Reference no: EM133544383 , Length: word count:3000
Business Intelligence
Learning objective 1: Analyse and apply strategies processes and underlying technologies for effective management of data to make evidence based decisions;
Learning objective 2: critically analyse organisational and societal problems using descriptive and predictive analysis and internal and external data sources to generate insight, create value and support evidence based decision making;
Learning objective 3: examine legal, ethical and privacy dilemmas that arise from the use of business intelligence, analytics and evidence based decisions making to comply with legal and regulatory requirements;
Learning objective 4: communicate effectively in a clear and concise manner in written report style for both senior and middle management with correct and appropriate acknowledgment of the main ideas presented and discussed.
Task 1 Predictive Analytics Case Study
The goal of the Predictive Analytics Case Study is to predict whether a patient is likely to have a stroke or not (see Table 1 Data Dictionary for stroke-data.csv data set below). In completing Task 1 you will apply business understanding, data understanding, data preparation, modelling and evaluation phases of the CRISP DM data mining process. It is important that you understand this data set to complete Task 1 and four sub tasks.
Table 1 Data dictionary for stroke-data.csv
Variable Name
|
Description
|
Data Type
|
id
|
unique identifier
|
Numeric
|
gender
|
gender of the patient
|
Categorical
"Male", "Female" or "Other"
|
age
|
age of the patient
|
Numeric
|
hypertension
|
patient has hypertension
|
Binary
0 = No = the patient does not have hypertension
1 = Yes = the patient has hypertension
|
heart_disease
|
patient has heart disease
|
Binary
0 = No = the patient does not have heart disease
1 = Yes = the patient has heart disease
|
Exploratory data analysis and data preparation
Conduct an exploratory data analysis and data preparation of stroke-data.csv data set using RapidMiner to understand the characteristics of each variable and relationship of each variable to other variables. Summarise the findings of your exploratory data analysis and data preparation in terms of describing key characteristics of each variable in the stroke- data.csv data set such as maximum, minimum values, average, standard deviation, most frequent values (mode), missing values and invalid values etc. and relationships with other variables, transformation of existing variables, creation of new variables in a table named Table 1.1 Results of Exploratory Data Analysis and Data Preparation.
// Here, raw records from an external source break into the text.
Variable urlopen : string -> option (Z * string).
Variable yaml_images : string -> result (list UrlYoloConverter.img_entry).

Lemma keeps_files_refl (w : world) : keeps_files w w.
Proof. by intros p Hp. Qed.

Lemma keeps_files_trans (w1 w2 w3 : world) :
  keeps_files w1 w2 -> keeps_files w2 w3 -> keeps_files w1 w3.
Proof.
  intros H12 H23 p Hp. auto.
Qed.

Lemma keeps_files_write (p content : string) (w : world) :
  content <> "" -> keeps_files w (write_file p content w).
Proof.
  intros Hne q (c & Hq & Hc). unfold present. simpl.
  destruct (decide (p = q)) as [->|Hpq].
  - rewrite lookup_insert_eq. eauto.
  - rewrite lookup_insert_ne by done. eauto.
Qed.

Lemma keeps_files_eq (w w' : world) : files w' = files w -> keeps_files w w'.
Proof. intros E p Hp. unfold present. by rewrite E. Qed.

Lemma labelled_kept base_url output_dir (w w' : world) p :
  keeps_files w w' -> labelled base_url output_dir w p -> labelled base_url output_dir w' p.
Proof.
  intros Hk (n & tail & Hn & Ht & H1 & H2 & Hf).
  exists n, tail. repeat split; try done. by apply Hk.
Qed.

Lemma meta_groups (meta pre g0 n g2 g3 rest : string) :
  Re.search UrlYoloConverter.meta_pattern meta = Some (pre, [g0; n; g2; g3], rest) ->
  is_number n = true.
Proof.
  unfold Re.search.
  destruct (Re.find (Re.items UrlYoloConverter.meta_pattern) meta)
    as [[[pre' segs] rest']|] eqn:Hf; cbn [mbind option_bind]; [|discriminate].
  apply find_match in Hf as [s' Hm].
  unfold UrlYoloConverter.meta_pattern, Re.items in Hm.
  apply match_items_cons in Hm as (g1 & r1 & segs1 & H1 & Hm & ->).
  apply match_items_cons in Hm as (d2 & r2 & segs2 & H2 & Hm & ->).
  apply match_items_cons in Hm as (d3 & r3 & segs3 & H3 & Hm & ->).
  apply match_items_cons in Hm as (d4 & r4 & segs4 & H4 & Hm & ->).
  apply match_items_cons in Hm as (d5 & r5 & segs5 & H5 & Hm & ->).
  apply match_items_cons in Hm as (d6 & r6 & segs6 & H6 & Hm & ->).
  apply match_items_cons in Hm as (d7 & r7 & segs7 & H7 & Hm & ->).
  apply match_items_cons in Hm as (d8 & r8 & segs8 & H8 & Hm & ->).
  injection Hm as <- _. unfold Re.groups_of. simpl. rewrite !append_nil_r.
  intros [= _ _ <- _ _ _]. by eapply choices_digits.
Qed.

Lemma append_not_empty (a b : string) : a <> "" -> a +:+ b <> "".
Proof. destruct a; [congruence|discriminate]. Qed.

Lemma format_box_not_empty (b : UrlYoloConverter.yolo_box) :
  UrlYoloConverter.format_box b <> "".
Proof.
  unfold UrlYoloConverter.format_box. apply append_not_empty.
  by destruct (str_of_int_clean (UrlYoloConverter.box_class_id b)).
Qed.

Lemma mapM_raise_inv {A B : Type} (f : A -> result B) (l : list A) (e : exn) :
  mapM f l = Raise e -> exists x, x ∈ l /\ f x = Raise e.
Proof.
  induction l as [|y l IH]; cbn [mapM]; [discriminate|].
  destruct (f y) as [b|e0] eqn:Hy; cbn [mbind result_bind bind].
  - destruct (mapM f l) as [bs|e1]; cbn [mbind result_bind bind]; [discriminate|].
    intros [= <-]. destruct (IH eq_refl) as (x & Hx & Hfx).
    exists x. split; [by apply list_elem_of_further|done].
  - intros [= <-]. exists y. split; [apply list_elem_of_here|done].
Qed.

Lemma parse_annotation_format_raises (annotation_line : string) (e : exn) :
  UrlYoloConverter.parse_annotation_format annotation_line = Raise e -> e = ValueError.
Proof.
  unfold UrlYoloConverter.parse_annotation_format.
  destruct (mapM _ _) as [values|e0] eqn:Hm; cbn [mbind result_bind bind].
  - destruct values as [|? [|? [|? [|? [|? [|? ?]]]]]]; discriminate.
  - intros [= <-]. apply mapM_raise_inv in Hm as (x & _ & Hx). by apply py_int_raises in Hx.
Qed.

Lemma convert_to_yolo_format_raises a img_width img_height class_mapping e :
  UrlYoloConverter.convert_to_yolo_format a img_width img_height class_mapping = Raise e ->
  e = ZeroDivisionError \/ e = OverflowError.
Proof.
  unfold UrlYoloConverter.convert_to_yolo_format.
  destruct (UrlYoloConverter.normalized_box _ _ _ _) as [b|e0] eqn:Hb;
    cbn [mbind result_bind bind]; [discriminate|].
  intros [= <-]. by apply normalized_box_raises in Hb.
Qed.

Lemma convert_lines_spec (lines : list string) (img_width img_height : Z)
    (class_mapping : option (gmap Z Z)) :
  forall acc,
  match UrlYoloConverter.convert_lines lines img_width img_height class_mapping acc with
  | Ok out => Forall (fun l => l <> "") acc -> Forall (fun l => l <> "") out
  | Raise e => conversion_error e
  end.
Proof.
  induction lines as [|line lines IH]; intros acc; cbn [UrlYoloConverter.convert_lines].
  - done.
  - destruct (UrlYoloConverter.parse_annotation_format line) as [[a|]|e] eqn:Hp;
      cbn [mbind result_bind bind].
    + destruct (UrlYoloConverter.convert_to_yolo_format a _ _ _) as [y|e] eqn:Hy;
        cbn [mbind result_bind bind].
      * specialize (IH (acc ++ [y])%list).
        destruct (UrlYoloConverter.convert_lines _ _ _ _ _); [|done].
        intros Hacc. apply IH. apply Forall_app. split; [done|].
        constructor; [|constructor].
        unfold UrlYoloConverter.convert_to_yolo_format in Hy.
        apply bind_Ok in Hy as (b & _ & [= <-]). apply format_box_not_empty.
      * apply convert_to_yolo_format_raises in Hy. unfold conversion_error. tauto.
    + apply IH.
    + apply parse_annotation_format_raises in Hp. unfold conversion_error. tauto.
Qed.

Lemma join_with_not_empty (sep : string) (l : list string) :
  l <> [] -> Forall (fun x => x <> "") l -> join_with sep l <> "".
Proof.
  destruct l as [|x l]; [congruence|]. intros _ Hl. apply Forall_cons in Hl as [Hx _].
  destruct l; simpl; [done|]. by apply append_not_empty.
Qed.

(** The loop over the entries: what it raises, and what it returns and
    leaves behind otherwise. *)
Lemma process_entries_spec (base_url output_dir : string)
    (class_mapping : option (gmap Z Z)) (verify_urls : bool)
    (entries : list UrlYoloConverter.img_entry) :
  forall pairs w,
  match UrlYoloConverter.process_entries urlopen entries base_url output_dir
          class_mapping verify_urls pairs w with
  | Ok (pairs', w') =>
      dirs w' = dirs w /\ keeps_files w w' /\
      exists new, pairs' = (pairs ++ new)%list /\
                  Forall (labelled base_url output_dir w') new /\
                  (length new <= length entries)%nat
  | Raise e => conversion_error e
  end.
Proof.
  induction entries as [|entry entries IH]; intros pairs w;
    cbn [UrlYoloConverter.process_entries].
  - split; [done|]. split; [apply keeps_files_refl|].
    exists []. by rewrite app_nil_r.
  - assert (Hskip : forall w1, dirs w1 = dirs w -> files w1 = files w ->
              match UrlYoloConverter.process_entries urlopen entries base_url output_dir
                      class_mapping verify_urls pairs w1 with
              | Ok (pairs', w') =>
                  dirs w' = dirs w /\ keeps_files w w' /\
                  exists new, pairs' = (pairs ++ new)%list /\
                              Forall (labelled base_url output_dir w') new /\
                              (length new <= length (entry :: entries))%nat
              | Raise e => conversion_error e
              end).
    { intros w1 Hd Hf. specialize (IH pairs w1).
      destruct (UrlYoloConverter.process_entries _ _ _ _ _ _ _ _) as [[pairs' w']|e]; [|done].
      destruct IH as (Hd' & Hk & new & -> & Hnew & Hlen).
      split; [congruence|]. split.
      - eapply keeps_files_trans; [by apply keeps_files_eq|done].
      - exists new. repeat split; try done. simpl. lia. }
    destruct (Re.search UrlYoloConverter.meta_pattern (UrlYoloConverter.meta entry))
      as [[[pre gs] rest]|] eqn:Hs; [|by apply Hskip].
    destruct gs as [|g0 [|n [|g2 [|g3 [|? ?]]]]]; try by apply Hskip.
    apply meta_groups in Hs.
    destruct (py_int g2) as [img_width|e] eqn:Hw; cbn [mbind result_bind bind];
      [|apply py_int_raises in Hw; unfold conversion_error; tauto].
    destruct (py_int g3) as [img_height|e] eqn:Hh; cbn [mbind result_bind bind];
      [|apply py_int_raises in Hh; unfold conversion_error; tauto].
    pose proof (get_actual_image_url_spec urlopen base_url n w)
      as ((tail & Hurl & Htail) & _ & Hf1 & Hd1 & _).
    destruct (UrlYoloConverter.get_actual_image_url urlopen base_url n w)
      as [image_url w1]. cbn [fst snd] in *.
    set (w2 := if verify_urls then request image_url w1 else w1).
    assert (dirs w2 = dirs w /\ files w2 = files w) as [Hd2 Hf2]
      by (subst w2; by destruct verify_urls).
    destruct (verify_urls && negb (UrlYoloConverter.status_200 urlopen image_url));
      [by apply Hskip|].
    pose proof (convert_lines_spec (UrlYoloConverter.annotations entry)
                  img_width img_height class_mapping []) as Hc.
    destruct (UrlYoloConverter.convert_lines _ _ _ _ _) as [ys|e];
      cbn [mbind result_bind bind]; [|done].
    specialize (Hc (List.Forall_nil _)).
    destruct ys as [|y ys]; [by apply Hskip|].
    set (label_path := Text.join output_dir ("image-" +:+ n +:+ ".txt")).
    set (content := join_with (String "010" "") (y :: ys)).
    assert (content <> "") as Hcontent by (by apply join_with_not_empty).
    specialize (IH (pairs ++ [(image_url, label_path)])%list
                   (write_file label_path content w2)).
    destruct (UrlYoloConverter.process_entries _ _ _ _ _ _ _ _) as [[pairs' w']|e]; [|done].
    destruct IH as (Hd' & Hk & new & -> & Hnew & Hlen).
    split; [by rewrite Hd'|]. split.
    + eapply keeps_files_trans; [|exact Hk].
      eapply keeps_files_trans; [apply keeps_files_eq; exact Hf2|].
      by apply keeps_files_write.
    + exists ((image_url, label_path) :: new). split; [by rewrite <- app_assoc|]. split.
      * constructor; [|done]. eapply labelled_kept; [exact Hk|].
        exists n, tail. repeat split; try done.
        exists content. split; [|done]. simpl. by rewrite lookup_insert_eq.
      * simpl. lia.
Qed.

Lemma process_yaml_to_yolo_spec (yaml_content base_url output_dir : string)
    (class_mapping : option (gmap Z Z)) (verify_urls : bool) (w : world) :
  match UrlYoloConverter.process_yaml_to_yolo urlopen yaml_images yaml_content base_url
          output_dir class_mapping verify_urls w with
  | Ok (pairs, w') =>
      keeps_files w w' /\ Forall (labelled base_url output_dir w') pairs /\
      exists entries, yaml_images yaml_content = Ok entries /\
                      (length pairs <= length entries)%nat
  | Raise e => conversion_error e \/ yaml_images yaml_content = Raise e
  end.
Proof.
  unfold UrlYoloConverter.process_yaml_to_yolo.
  destruct (yaml_images yaml_content) as [entries|e]; cbn [mbind result_bind bind]; [|by right].
  pose proof (process_entries_spec base_url output_dir class_mapping verify_urls entries
                [] (makedirs output_dir w)) as H.
  destruct (UrlYoloConverter.process_entries _ _ _ _ _ _ _ _) as [[pairs w']|e]; [|by left].
  destruct H as (_ & Hk & new & -> & Hnew & Hlen).
  split; [|split; [done|by exists entries]].
  eapply keeps_files_trans; [|exact Hk]. by apply keeps_files_eq.
Qed.

(** X7. Each pair that [process_yaml_to_yolo] returns couples a URL and a
    label file that name the same image number: the URL is the base URL,
    [/image-], the number and an ending that [get_actual_image_url]
    gives, the label file is [image-<number>.txt] in the output
    directory, and when the function returns that file is there and is
    not empty.  There are no more pairs than entries. *)
Theorem pairs_have_label_files (yaml_content base_url output_dir : string)
    (class_mapping : option (gmap Z Z)) (verify_urls : bool) (w w' : world)
    (pairs : list (string * string)) :
  UrlYoloConverter.process_yaml_to_yolo urlopen yaml_images yaml_content base_url
    output_dir class_mapping verify_urls w = Ok (pairs, w') ->
  Forall (labelled base_url output_dir w') pairs /\
  exists entries, yaml_images yaml_content = Ok entries /\
                  (length pairs <= length entries)%nat.
Proof.
  intros H.
  pose proof (process_yaml_to_yolo_spec yaml_content base_url output_dir class_mapping
                verify_urls w) as Hs.
  rewrite H in Hs. tauto.
Qed.

End PairFacts.

(** ** Paths of the dataset *)

Lemma rpartition_lacks (sep : ascii) (s : string) :
  match Text.rpartition sep s with
  | Some (_, t) => lacks sep t = true
  | None => lacks sep s = true
  end.
Proof.
  unfold lacks. induction s as [|c s IH]; simpl; [done|].
  destruct (Text.rpartition sep s) as [[h t]|]; [done|].
  destruct (Ascii.eqb c sep) eqn:E; [done|]. simpl. rewrite ?E. done.
Qed.

Lemma basename_lacks_slash (p : string) : lacks "/" (Text.basename p) = true.
Proof.
  unfold Text.basename. pose proof (rpartition_lacks "/" p) as H.
  by destruct (Text.rpartition "/" p) as [[h t]|].
Qed.

Lemma lacks_startswith (c : ascii) (s : string) :
  lacks c s = true -> Text.startswith c s = false.
Proof.
  unfold lacks, Text.startswith. destruct s as [|d s]; simpl; [done|].
  intros [Hd _]%andb_prop. by apply negb_true_iff.
Qed.

Lemma join_root (a b : string) :
  Text.startswith "/" b = false -> Text.join a b = Text.join a "" +:+ b.
Proof.
  intros Hb. unfold Text.join. rewrite Hb. simpl.
  destruct (Text.is_empty a || Text.endswith "/" a).
  - by rewrite append_nil_r.
  - by rewrite !append_assoc.
Qed.

Lemma last_char_app (a b : string) :
  b <> "" -> Text.last_char (a +:+ b) = Text.last_char b.
Proof.
  intros Hb. induction a as [|c a IH]; simpl; [done|].
  rewrite IH. destruct (a +:+ b) eqn:E; [|done].
  destruct a; simpl in E; congruence.
Qed.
Hint: Statistics Tab and Chart Tab in RapidMiner provide a lot of descriptive statistical information and useful charts like Barcharts, Scatterplots required for Task 1.1 etc. You might also like to look at running some correlations and/or chi square tests depending on whether a variable is a categorical variable or a numeric variable. Indicate in Table 1.1 which variables contribute most to predicting whether a patient is likely to have a stroke or not. You could also consider transforming some variables and creating new variables and converting target/label variable into a binominal variable to facilitate analysis in Tasks 1.2, 1.3 and 1.4.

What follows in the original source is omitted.